Bavarian Minister President Markus Söder spoke over the phone with Czech PM Andrej Babiš and reiterated Bavaria insists on mandatory tests for COVID-19 for people coming from the Czech Republic, German DPA agency has reported, referring to Söder's spokesman. Babiš said that the Bavarian Minister President promised to review the measures when the epidemic situation in Czechia improved. "Therefore I asked him at least for further reinforcement of testing capacities for Czech cross-border workers and ongoing free testing," Babiš tweeted. Bavaria requires tests that are not older than 48 hours, while only two tests per week are necessary for cross-border workers in Saxony.

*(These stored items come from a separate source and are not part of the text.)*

(* ===== verification/SleepSpec.v ===== *)
(** * Sleeping on one hart, waking on another

    [proc_sleep] gives the process manager's lock up before it has switched
    away from the process.  The theorem follows two harts through the window
    this opens. *)

From S2P Require Import Prelude Memory Machine Lists Strings Hal Lock Console Buddy Object Kmem Csr Vmem Proc ProcProofs ProcHold ProcExit ProcSleep ProcSpec SchedSpec.

Section race.
Context {L : KernelLayout} {C : Code} {W : Switch}.

(** The code goes on on hart [h], whose [sstatus] is [x]. *)
Definition move_to (h x : Z) (s : kst) : kst :=
  mk_kst (mem s) h x (harts s) (uma_node s) (kmem s) (ram_descriptor s) (console_out s) (csr s) (ecalls s) (mmio s).

(** ** A round up to the first switch *)

(** The state in which a scheduler that was ready at [s] switches to [p]. *)
Record picked (p : Z) (l : list Z) (s s' : kst) : Prop := {
  pk_ready : ready l s';
  pk_tp : tp s' = tp s;
  pk_mine : running_proc (this_hart s') = p;
  pk_others i : i <> u32 (tp s) -> running_proc (hart_at s' i) = running_proc (hart_at s i);
  pk_table : table (mem s') l = map (at_addr (with_state PROC_RUNNING) p) (table (mem s) l);
  pk_mem : agree (fun a => ~ state_field l a /\ ~ in_range pm_lock sizeof_spinlock a) (mem s) (mem s');
}.

Lemma scheduler_round_stops r p l1 l2 s : let l := l1 ++ p :: l2 in
  ready l s -> v_state (view (mem s) p) = state_code PROC_RUNNABLE -> (forall q, q ∈ l1 -> v_state (view (mem s) q) <> state_code PROC_RUNNABLE) ->
  (forall s', picked p l s s' -> stops r (proc_switch (my_hart s + 16) (p_context p)) s') ->
  stops r (scheduler_round (my_hart s)) s.
Proof.
  intros l H Hrun Hnot HQ. unfold scheduler_round, enable_interrupt. apply stops_bind. wp_steps. set (s1 := set_sstatus _ s).
  assert (H1 : ready l s1).
  { destruct H as [(B1 & B2 & B3 & B4) Hd Hf Hp]. split; [|done|done|done]. refine (conj B1 (conj _ (conj B3 _))); [by apply lor_64_bound|]. intros Hd'. by destruct Hd'. }
  apply stops_bind, (wp_take l _ s1 H1). intros m1 K1 T1 A1. change (mem s1) with (mem s) in T1.
  assert (V : forall q, q ∈ l -> view m1 q = view (mem s) q) by (intros q Hq; apply (proj1 map_ext_in_iff T1), list_elem_of_In, Hq).
  assert (Hp : p ∈ l) by (apply elem_of_app; right; apply list_elem_of_here).
  pose proof (proj1 (proj2 K1)) as P1. destruct (proc_addr m1 _ p P1 Hp) as [Ha _].
  apply stops_first, (for_procs_stops _ _ l1 p l2); [exact P1| |].
  - unfold is_state. apply stops_bind. wp_step. wp_step; [unfold p_state; lia|]. wp_step. rewrite set_mem_mem.
    change (ld32 m1 (p_state p)) with (v_state (view m1 p)). rewrite V, Hrun, Z.eqb_refl by done. apply stops_first.
    unfold run_proc, run_enter, set_state. apply stops_bind. wp_step. wp_step; [unfold p_state; lia|]. rewrite set_mem_mem, set_mem_twice.
    destruct (state_write m1 l p PROC_RUNNING P1 Hp) as [P2 A2]. pose proof (fun q Hq => state_view m1 l p q PROC_RUNNING P1 Hp Hq) as V2. set (m2 := st32 _ _ _) in *.
    wp_step. apply (wp_give l s1 m2).
    { split; [done|]. split; [done|]. transitivity m1; [apply K1|]. eapply agree_weaken; [|exact A2]. intros a. exact (lock_not_state m1 l a P1). }
    intros s3 Q3 R3 T3 A3. destruct (same_globals_fields _ _ (proj1 Q3)) as (Et & _). change (tp s1) with (tp s) in Et.
    apply wp_set_running; [apply R3|]. destruct (ready_on_hart _ p s3 R3) as [R4 E4]. apply stops_first, HQ. split; [done|exact Et|exact E4| | |].
    + intros i Hi. unfold hart_at at 1, on_hart, put_hart. cbn [harts set_harts]. rewrite Et, lookup_insert_ne by done.
      apply (same_harts_fields _ _ i (proj2 Q3)).
    + change (mem (on_hart p s3)) with (mem s3). rewrite T3, <- T1. unfold table. rewrite map_map. apply map_ext_in. intros q Hq%list_elem_of_In. by apply V2.
    + change (mem (on_hart p s3)) with (mem s3). transitivity m1; [eapply agree_weaken; [|exact A1]; tauto|].
      transitivity m2; [eapply agree_weaken; [|exact A2]; tauto|]. eapply agree_weaken; [|exact A3]. tauto.
  - intros q Hq. assert (Hql : q ∈ l) by (apply elem_of_app; by left). destruct (proc_addr m1 _ q P1 Hql) as [Hqa _].
    rewrite (bind_ok _ _ false _ (set_mem m1 (pushed s1))); [done|]. unfold is_state.
    rewrite (bind_ok _ _ _ _ _ (rd_ok 4 (p_state q) _ ltac:(unfold p_state; lia))). unfold mret, M_ret. rewrite set_mem_mem.
    change (ld 4 m1 (p_state q)) with (v_state (view m1 q)). rewrite V by done. by rewrite (proj2 (Z.eqb_neq _ _) (Hnot q Hq)).
Qed.

(** ** The race *)

(** C38: [proc_sleep] releases the manager's lock before it has saved the
    process's context.  A process [p] that goes to sleep on hart [tp s] is, at
    that moment, still the hart's running process.  If another hart [h1] wakes
    the channel then, as the interrupt handlers do, and no process before [p]
    in the list is runnable, [h1]'s next round of the scheduler switches to
    [p], marked as running: [p] is the running process of two harts at once,
    on the same kernel stack, and the context it is resumed from is not the
    one it is about to save. *)
Theorem sleep_race p chan lk l1 l2 m s h1 x (r : stop) :
  let l := l1 ++ p :: l2 in
  ready l s -> running_proc (this_hart s) = p -> lock_apart lk l -> procs_ok m l -> lock_free m pm_lock -> lock_mine s m lk -> 0 <= chan < 2 ^ 64 ->
  0 <= h1 < MAX_CPU -> h1 <> tp s -> trap_pushoff_dep (hart_at s h1) = 0 -> 0 <= x < 2 ^ 64 ->
  (forall q, q ∈ l1 -> v_state (wake chan (view m q)) <> state_code PROC_RUNNABLE) ->
  (forall s', tp s' = h1 -> running_proc (hart_at s' (tp s)) = p -> running_proc (hart_at s' h1) = p ->
     v_state (view (mem s') p) = state_code PROC_RUNNING -> lock_free (mem s') pm_lock ->
     agree (fun a => in_range (p_context p) sizeof_context a) m (mem s') ->
     stops r (proc_switch (sym_harts + h1 * sizeof_hart + 16) (p_context p)) s') ->
  wp (sleep_enter p chan lk) (fun _ s1 => running_proc (this_hart s1) = p /\
    stops r (proc_wakeup chan;; scheduler_round (sym_harts + h1 * sizeof_hart)) (move_to h1 x s1)) (set_mem m (pushed s)).
Proof.
  intros l R Er Hlk P F M Hc Hh1 Hne Hd1 Hx Hfirst HQ. assert (Ht : 0 <= tp s < MAX_CPU) by apply R.
  assert (Hp : p ∈ l) by (apply elem_of_app; right; apply list_elem_of_here).
  apply (wp_sleep_enter p chan lk l); [done..|]. intros s1 [Q1 R1 F1 T1 A1]. rewrite (u64_small chan Hc) in T1.
  destruct (same_globals_fields _ _ (proj1 Q1)) as (Et1 & _).
  assert (U0 : u32 (tp s) = tp s) by (apply u32_small; unfold MAX_CPU in *; lia). assert (U1 : u32 h1 = h1) by (apply u32_small; unfold MAX_CPU in *; lia).
  assert (Hr0 : running_proc (hart_at s1 (tp s)) = p).
  { destruct (same_harts_fields _ _ (tp s) (proj2 Q1)) as (_ & -> & _). rewrite <- U0. exact Er. }
  split; [unfold this_hart; rewrite Et1, U0; exact Hr0|]. set (t0 := move_to h1 x s1).
  assert (Hd0 : trap_pushoff_dep (this_hart t0) = 0).
  { unfold this_hart. change (tp t0) with h1. rewrite U1. change (trap_pushoff_dep (hart_at s1 h1) = 0).
    destruct (same_harts_fields _ _ h1 (proj2 Q1)) as (-> & _). exact Hd1. }
  assert (R0 : ready l t0).
  { split; [|exact Hd0|apply R1|apply R1]. refine (conj Hh1 (conj Hx _)). rewrite Hd0. split; [lia|intros E; by destruct E]. }
  apply stops_bind. eapply wp_mono; [apply (wp_proc_wakeup chan l); [by apply (ready_ok l)|apply R0|apply R0]|].
  intros _ t1 (Q2 & F2 & P2 & T2 & A2). pose proof (ready_quiet l l t0 t1 R0 Q2 F2 P2) as R2.
  destruct (same_globals_fields _ _ (proj1 Q2)) as (Et2 & _). change (tp t0) with h1 in Et2. change (mem t0) with (mem s1) in T2, A2.
  assert (Em : sym_harts + h1 * sizeof_hart = my_hart t1) by (unfold my_hart; by rewrite Et2). rewrite Em.
  assert (V : forall q, q ∈ l -> view (mem t1) q = wake chan (at_addr (sleep_on chan) p (view m q))).
  { intros q Hq. rewrite T1 in T2. unfold table in T2. rewrite !map_map in T2. apply (proj1 map_ext_in_iff T2), list_elem_of_In, Hq. }
  assert (Hp1 : p ∉ l1) by (pose proof (pr_nodup _ _ P) as N; apply NoDup_app in N as (_ & N & _); intros H; apply (N p H); apply list_elem_of_here).
  apply (scheduler_round_stops r p l1 l2); [exact R2| | |].
  - rewrite V by done. unfold at_addr, wake. cbn [v_addr view]. rewrite Z.eqb_refl. cbn [sleep_on v_chan v_state]. by rewrite !Z.eqb_refl.
  - intros q Hq. rewrite V by (apply elem_of_app; by left). unfold at_addr. cbn [v_addr view].
    rewrite (proj2 (Z.eqb_neq q p)) by (intros ->; done). by apply Hfirst.
  - intros s' [K1 K2 K3 K4 K5 K6]. rewrite <- Em. apply HQ.
    + by rewrite K2.
    + rewrite K4 by (rewrite Et2, U1; congruence). destruct (same_harts_fields _ _ (tp s) (proj2 Q2)) as (_ & -> & _). exact Hr0.
    + rewrite <- K3. unfold this_hart. by rewrite K2, Et2, U1.
    + unfold table in K5. rewrite map_map in K5. rewrite (proj1 map_ext_in_iff K5 p) by (by apply list_elem_of_In).
      unfold at_addr. cbn [v_addr view]. by rewrite Z.eqb_refl.
    + apply K1.
    + assert (Hpc : forall a, in_range (p_context p) sizeof_context a -> in_range p sizeof_proc a /\ ~ in_range (p_state p) 4 a /\ ~ on_channel p a).
      { unfold on_channel, in_range, p_context, p_state, p_chan, sizeof_context, sizeof_proc. lia. }
      assert (Hst : forall a, in_range (p_context p) sizeof_context a -> ~ state_field l a /\ ~ in_range pm_lock sizeof_spinlock a).
      { intros a Ha. destruct (Hpc a Ha) as (B1 & B2 & B3). split; [|apply (lock_not_procs m l a P); right; by exists p].
        intros (q & Hq & Hs). destruct (Z.eq_dec q p) as [->|Hqp]; [done|]. pose proof (pr_apart _ _ P q p Hq Hp Hqp).
        unfold disjoint, in_range, p_state, sizeof_proc in *. lia. }
      transitivity (mem s1).
      { eapply agree_weaken; [|exact A1]. intros a Ha. destruct (Hpc a Ha) as (B1 & B2 & B3). destruct (Hst a Ha) as [B4 B5].
        split_and!; [done| |done|done]. intros Hl. apply (proj1 (proj2 Hlk a Hl)). right. by exists p. }
      transitivity (mem t1); [eapply agree_weaken; [|exact A2]|eapply agree_weaken; [|exact K6]]; exact Hst.
Qed.
End race.

(** ** The first process waits for the serial port, the port interrupts another hart *)

#[local] Existing Instance sample_layout.
#[local] Existing Instance no_drivers.
#[local] Instance switched : Switch := fun _ _ => panic "switched".

Definition port_lock : Z := VA_KERNEL_BEGIN + 0x80038020.
Definition port_chan : Z := VA_KERNEL_BEGIN + 0x80038250.
Definition port_locked : memory := lock_mem (mem sample_procs) port_lock (my_hart sample_procs).

Lemma sample_procs_ready : ready [proc_1; proc_2] sample_procs.
Proof.
  split.
  - exact sample_procs_hart.
  - vm_compute. reflexivity.
  - vm_compute. reflexivity.
  - exact sample_procs_ok.
Qed.

Lemma port_lock_ok : lock_apart port_lock [proc_1; proc_2].
Proof.
  split; [vm_compute; congruence|]. unfold in_procs, in_range, port_lock, pm_proc_list, pm_lock, sizeof_proc, sizeof_spinlock.
  change sym_proc_manager with 0xFFFFFFFF80604000. unfold VA_KERNEL_BEGIN. intros a Ha. split; [|lia].
  intros [Hr|(q & Hq & Hr)]; [lia|]. apply elem_of_cons in Hq as [->|Hq]; [|apply list_elem_of_singleton in Hq as ->];
    unfold proc_1, proc_2, VA_KERNEL_BEGIN in Hr; lia.
Qed.

Lemma sleep_race_witness :
  wp (sleep_enter proc_1 port_chan port_lock) (fun _ s1 => running_proc (this_hart s1) = proc_1 /\
    stops (Panics "switched") (proc_wakeup port_chan;; scheduler_round (sym_harts + 1 * sizeof_hart)) (move_to 1 SSTATUS_SIE s1))
    (set_mem port_locked (pushed sample_procs)).
Proof.
  apply (sleep_race proc_1 port_chan port_lock [] [proc_2] port_locked sample_procs 1 SSTATUS_SIE (Panics "switched")).
  - exact sample_procs_ready.
  - vm_compute. reflexivity.
  - exact port_lock_ok.
  - apply (procs_frame (mem sample_procs)); [exact sample_procs_ok|]. eapply agree_weaken; [|apply lock_mem_agree].
    intros a Ha Hl. exact (proj1 (proj2 port_lock_ok a Hl) Ha).
  - vm_compute. reflexivity.
  - split; vm_compute; reflexivity.
  - unfold port_chan, VA_KERNEL_BEGIN. lia.
  - unfold MAX_CPU. lia.
  - vm_compute. congruence.
  - vm_compute. reflexivity.
  - unfold SSTATUS_SIE. lia.
  - intros q Hq. by apply elem_of_nil in Hq.
  - intros s' _ _ _ _ _ _. reflexivity.
Defined.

REGIONS: Over 300 WW2 artillery mines found in east Bohemian forest

The police uncovered 338 WWII artillery mines in a forest near the east Bohemian center Pardubice on Sunday, after being alerted by treasure hunters with metal detectors. If they had exploded in an inhabited area, the ammunition could have destroyed several houses. Called in and cutting tree trunks and roots, bomb disposal experts found the ammunition buried in several layers on the area of four square metres and 1.5 metres underground. A lorry had to arrive to take all the dangerous mines away for safe destruction.

SICK PAY: Social dems propose extra pay for people in quarantine

The Social Democrats (CSSD) will propose to the government Tuesday that people in coronavirus quarantine receive a 250-CZK daily bonus along with the compensation of 60 percent of their base pay for ten days. The bonus would be paid by employers who would then deduct the sum from the obligatory social insurance they pay for employees. This bonus should be paid to the people with health insurance in the Czech Republic. It would amount to CZK 2,500 as COVID quarantine officially lasts ten days. The ministers have already debated a "special COVID sick pay," but have not agreed on its particular form.

VACCINES: Czech Republic falls below EU average for vaccinations

A month ago, the first Czechs received a vaccine against COVID-19, on the same day as other residents of the European Union (EU). A month later, it is 15th place out of 27 EU members according to MF DNES. Data shows that 1.75% of the population is vaccinated just below the Union average of 1.8%. According to the Minister of Health Jan Blatný, the numbers are comparable to neighboring Germany and Austria. Malta and Denmark lead the EU in vaccination where about 4% of the population have received the vaccine. At the bottom of the ranking is Bulgaria, where only 0.38% of people have received the vaccine. The outlook for the next few days is not positive, doses to the EU will be reduced, so vaccination will slow down compared to plans.

Pic of the day

CULTURE: Loos in Pilsen exhibition opened in Czech Centre in New York

The multimedia touring exhibition "Loos in Pilsen" focusing on the work of Czech-born architect Adolf Loos (1870-1933) in Plzen town, was opened in the gallery of the Czech Centre in New York last week. The display, which shows off several of Loos-designed interiors, was prepared in cooperation of the Czech centres and the West Bohemian Gallery in Plzen with the town of Plzen and the Plzen-TURISMUS agency as its partners. It was previously successfully exhibited in Tel Aviv. Its author is Petr Domanicky, the curator of the museum's architecture collection, who has long dealt with Loos's work. After New York, the exhibition will be held in Paris, Tokyo, Brussels, Berlin, Munich and Vienna.